What needs to be done:
Working from the entries below, give again each line from the first through the one containing "Definition gpio_set_dir (port", exactly and with nothing else.

Collected data entries:
-- Opening Marker --
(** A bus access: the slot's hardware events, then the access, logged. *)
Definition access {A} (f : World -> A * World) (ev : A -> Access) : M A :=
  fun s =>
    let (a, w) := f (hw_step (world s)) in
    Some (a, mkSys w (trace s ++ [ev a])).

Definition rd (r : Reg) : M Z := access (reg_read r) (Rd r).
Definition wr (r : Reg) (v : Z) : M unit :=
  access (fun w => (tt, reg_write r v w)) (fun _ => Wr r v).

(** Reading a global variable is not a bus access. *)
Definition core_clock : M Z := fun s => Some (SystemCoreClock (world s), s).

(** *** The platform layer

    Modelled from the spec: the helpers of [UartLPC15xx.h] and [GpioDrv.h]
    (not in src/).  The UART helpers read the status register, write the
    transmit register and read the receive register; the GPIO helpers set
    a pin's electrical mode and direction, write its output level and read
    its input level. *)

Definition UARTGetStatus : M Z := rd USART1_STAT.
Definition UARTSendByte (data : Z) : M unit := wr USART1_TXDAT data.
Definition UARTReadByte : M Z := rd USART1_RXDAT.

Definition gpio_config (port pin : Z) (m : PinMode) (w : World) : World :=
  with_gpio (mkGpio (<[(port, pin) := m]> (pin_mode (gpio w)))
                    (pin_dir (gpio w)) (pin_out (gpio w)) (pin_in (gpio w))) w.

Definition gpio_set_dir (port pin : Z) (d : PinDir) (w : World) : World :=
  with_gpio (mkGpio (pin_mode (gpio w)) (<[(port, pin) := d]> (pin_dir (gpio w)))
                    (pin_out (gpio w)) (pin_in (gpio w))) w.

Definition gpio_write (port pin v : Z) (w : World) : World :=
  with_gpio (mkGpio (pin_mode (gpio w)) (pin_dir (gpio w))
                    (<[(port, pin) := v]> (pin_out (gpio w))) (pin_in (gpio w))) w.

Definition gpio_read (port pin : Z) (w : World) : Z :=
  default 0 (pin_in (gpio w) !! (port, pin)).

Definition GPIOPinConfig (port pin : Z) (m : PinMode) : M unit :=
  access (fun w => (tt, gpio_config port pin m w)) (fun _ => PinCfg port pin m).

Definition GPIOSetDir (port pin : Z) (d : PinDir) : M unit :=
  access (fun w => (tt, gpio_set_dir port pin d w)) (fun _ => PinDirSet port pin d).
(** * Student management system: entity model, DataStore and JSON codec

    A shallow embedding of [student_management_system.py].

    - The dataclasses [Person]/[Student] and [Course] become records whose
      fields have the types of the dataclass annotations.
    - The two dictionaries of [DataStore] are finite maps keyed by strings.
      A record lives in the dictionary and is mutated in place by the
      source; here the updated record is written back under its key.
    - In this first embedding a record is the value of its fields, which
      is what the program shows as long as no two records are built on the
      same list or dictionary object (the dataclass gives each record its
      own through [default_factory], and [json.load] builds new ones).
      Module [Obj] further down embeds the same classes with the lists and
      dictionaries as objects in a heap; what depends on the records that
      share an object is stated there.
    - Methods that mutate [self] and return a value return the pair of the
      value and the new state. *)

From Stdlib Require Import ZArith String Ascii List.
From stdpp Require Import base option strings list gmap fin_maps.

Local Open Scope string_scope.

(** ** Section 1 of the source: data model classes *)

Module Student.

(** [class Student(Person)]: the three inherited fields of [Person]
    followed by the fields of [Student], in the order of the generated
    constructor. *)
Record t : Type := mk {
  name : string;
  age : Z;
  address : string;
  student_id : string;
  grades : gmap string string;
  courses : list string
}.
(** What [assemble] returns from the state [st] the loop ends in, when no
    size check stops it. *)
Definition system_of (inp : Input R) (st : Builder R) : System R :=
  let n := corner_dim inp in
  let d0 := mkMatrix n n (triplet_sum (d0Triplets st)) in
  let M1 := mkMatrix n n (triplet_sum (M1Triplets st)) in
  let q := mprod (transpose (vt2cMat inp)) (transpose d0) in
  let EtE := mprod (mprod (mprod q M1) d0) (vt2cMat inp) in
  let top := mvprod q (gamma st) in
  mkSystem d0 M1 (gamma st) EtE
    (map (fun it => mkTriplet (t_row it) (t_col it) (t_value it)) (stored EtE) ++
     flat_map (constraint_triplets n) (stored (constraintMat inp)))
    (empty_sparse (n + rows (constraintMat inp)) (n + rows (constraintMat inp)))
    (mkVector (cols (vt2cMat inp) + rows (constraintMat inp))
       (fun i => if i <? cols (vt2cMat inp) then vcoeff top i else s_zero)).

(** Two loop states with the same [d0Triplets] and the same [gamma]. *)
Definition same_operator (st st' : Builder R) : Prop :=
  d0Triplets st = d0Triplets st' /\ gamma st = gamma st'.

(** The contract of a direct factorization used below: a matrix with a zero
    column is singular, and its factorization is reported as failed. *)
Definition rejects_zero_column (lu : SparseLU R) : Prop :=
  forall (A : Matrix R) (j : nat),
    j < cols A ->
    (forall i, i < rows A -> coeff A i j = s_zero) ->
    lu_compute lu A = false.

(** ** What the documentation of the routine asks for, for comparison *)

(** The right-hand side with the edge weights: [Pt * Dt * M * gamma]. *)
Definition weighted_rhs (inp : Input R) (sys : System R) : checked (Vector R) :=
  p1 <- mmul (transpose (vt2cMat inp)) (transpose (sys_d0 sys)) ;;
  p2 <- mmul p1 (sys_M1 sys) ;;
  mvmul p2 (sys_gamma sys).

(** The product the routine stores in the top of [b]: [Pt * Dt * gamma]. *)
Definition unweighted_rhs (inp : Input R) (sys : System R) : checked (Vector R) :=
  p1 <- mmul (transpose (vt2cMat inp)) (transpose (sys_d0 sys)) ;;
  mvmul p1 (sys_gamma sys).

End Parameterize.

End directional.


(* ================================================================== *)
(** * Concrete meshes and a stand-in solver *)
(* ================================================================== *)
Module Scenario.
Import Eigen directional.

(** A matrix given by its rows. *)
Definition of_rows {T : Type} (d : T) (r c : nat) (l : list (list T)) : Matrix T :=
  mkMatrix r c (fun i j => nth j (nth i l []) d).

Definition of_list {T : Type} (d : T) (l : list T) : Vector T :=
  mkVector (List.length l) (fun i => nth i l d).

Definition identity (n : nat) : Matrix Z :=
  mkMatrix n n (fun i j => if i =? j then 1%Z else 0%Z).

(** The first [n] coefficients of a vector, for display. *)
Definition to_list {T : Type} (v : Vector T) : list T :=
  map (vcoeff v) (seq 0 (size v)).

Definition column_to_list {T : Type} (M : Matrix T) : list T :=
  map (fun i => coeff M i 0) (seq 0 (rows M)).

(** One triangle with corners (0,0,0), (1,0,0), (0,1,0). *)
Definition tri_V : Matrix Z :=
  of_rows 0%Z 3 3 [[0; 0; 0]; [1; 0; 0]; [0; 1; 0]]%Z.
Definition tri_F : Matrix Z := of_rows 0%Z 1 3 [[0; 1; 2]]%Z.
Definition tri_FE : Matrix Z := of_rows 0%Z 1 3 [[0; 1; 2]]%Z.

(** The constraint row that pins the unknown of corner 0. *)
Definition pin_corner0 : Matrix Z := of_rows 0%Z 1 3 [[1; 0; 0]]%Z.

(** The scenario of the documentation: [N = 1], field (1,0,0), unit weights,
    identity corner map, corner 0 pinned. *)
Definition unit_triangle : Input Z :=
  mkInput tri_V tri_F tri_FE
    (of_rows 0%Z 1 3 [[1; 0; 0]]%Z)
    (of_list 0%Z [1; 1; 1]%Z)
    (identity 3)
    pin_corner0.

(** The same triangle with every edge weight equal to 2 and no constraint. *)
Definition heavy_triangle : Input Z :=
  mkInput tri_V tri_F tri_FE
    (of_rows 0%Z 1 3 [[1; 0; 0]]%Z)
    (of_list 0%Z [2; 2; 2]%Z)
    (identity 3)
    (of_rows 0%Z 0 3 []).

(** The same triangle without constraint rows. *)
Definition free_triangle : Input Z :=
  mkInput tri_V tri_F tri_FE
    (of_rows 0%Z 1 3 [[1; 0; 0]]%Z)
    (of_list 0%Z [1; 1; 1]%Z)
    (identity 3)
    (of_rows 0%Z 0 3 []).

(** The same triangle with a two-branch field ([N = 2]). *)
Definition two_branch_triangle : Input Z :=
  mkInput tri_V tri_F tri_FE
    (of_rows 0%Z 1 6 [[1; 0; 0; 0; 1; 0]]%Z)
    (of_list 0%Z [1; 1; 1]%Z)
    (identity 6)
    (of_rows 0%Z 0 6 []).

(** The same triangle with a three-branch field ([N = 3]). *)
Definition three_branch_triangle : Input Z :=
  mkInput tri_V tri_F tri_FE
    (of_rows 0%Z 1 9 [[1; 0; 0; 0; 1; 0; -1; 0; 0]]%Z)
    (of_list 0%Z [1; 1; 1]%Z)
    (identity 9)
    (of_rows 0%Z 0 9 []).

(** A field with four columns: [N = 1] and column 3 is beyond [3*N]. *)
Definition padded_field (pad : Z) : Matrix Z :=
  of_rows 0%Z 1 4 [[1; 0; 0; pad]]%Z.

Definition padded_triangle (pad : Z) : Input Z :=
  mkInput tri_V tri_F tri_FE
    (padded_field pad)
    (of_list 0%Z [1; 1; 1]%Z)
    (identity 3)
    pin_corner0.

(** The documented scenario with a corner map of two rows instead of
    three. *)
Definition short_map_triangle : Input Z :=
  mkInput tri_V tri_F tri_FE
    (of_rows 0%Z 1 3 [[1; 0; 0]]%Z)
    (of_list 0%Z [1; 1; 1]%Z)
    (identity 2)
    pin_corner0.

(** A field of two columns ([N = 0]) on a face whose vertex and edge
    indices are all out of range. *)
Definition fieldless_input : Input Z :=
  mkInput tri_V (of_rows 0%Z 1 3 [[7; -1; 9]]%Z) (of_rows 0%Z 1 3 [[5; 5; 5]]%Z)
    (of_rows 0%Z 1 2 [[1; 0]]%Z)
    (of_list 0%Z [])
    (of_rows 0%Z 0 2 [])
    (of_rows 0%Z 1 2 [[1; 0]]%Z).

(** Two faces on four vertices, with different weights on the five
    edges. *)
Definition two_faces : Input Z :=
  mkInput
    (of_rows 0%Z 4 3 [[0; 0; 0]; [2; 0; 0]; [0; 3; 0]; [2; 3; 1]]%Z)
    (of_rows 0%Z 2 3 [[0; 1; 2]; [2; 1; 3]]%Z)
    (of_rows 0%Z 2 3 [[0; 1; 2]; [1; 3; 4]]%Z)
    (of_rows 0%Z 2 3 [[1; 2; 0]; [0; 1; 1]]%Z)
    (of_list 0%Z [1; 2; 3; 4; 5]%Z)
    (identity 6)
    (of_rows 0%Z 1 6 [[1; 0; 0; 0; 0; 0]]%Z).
-- Closing Marker --
Task answer:
(** A bus access: the slot's hardware events, then the access, logged. *)
Definition access {A} (f : World -> A * World) (ev : A -> Access) : M A :=
  fun s =>
    let (a, w) := f (hw_step (world s)) in
    Some (a, mkSys w (trace s ++ [ev a])).

Definition rd (r : Reg) : M Z := access (reg_read r) (Rd r).
Definition wr (r : Reg) (v : Z) : M unit :=
  access (fun w => (tt, reg_write r v w)) (fun _ => Wr r v).

(** Reading a global variable is not a bus access. *)
Definition core_clock : M Z := fun s => Some (SystemCoreClock (world s), s).

(** *** The platform layer

    Modelled from the spec: the helpers of [UartLPC15xx.h] and [GpioDrv.h]
    (not in src/).  The UART helpers read the status register, write the
    transmit register and read the receive register; the GPIO helpers set
    a pin's electrical mode and direction, write its output level and read
    its input level. *)

Definition UARTGetStatus : M Z := rd USART1_STAT.
Definition UARTSendByte (data : Z) : M unit := wr USART1_TXDAT data.
Definition UARTReadByte : M Z := rd USART1_RXDAT.

Definition gpio_config (port pin : Z) (m : PinMode) (w : World) : World :=
  with_gpio (mkGpio (<[(port, pin) := m]> (pin_mode (gpio w)))
                    (pin_dir (gpio w)) (pin_out (gpio w)) (pin_in (gpio w))) w.

Definition gpio_set_dir (port pin : Z) (d : PinDir) (w : World) : World :=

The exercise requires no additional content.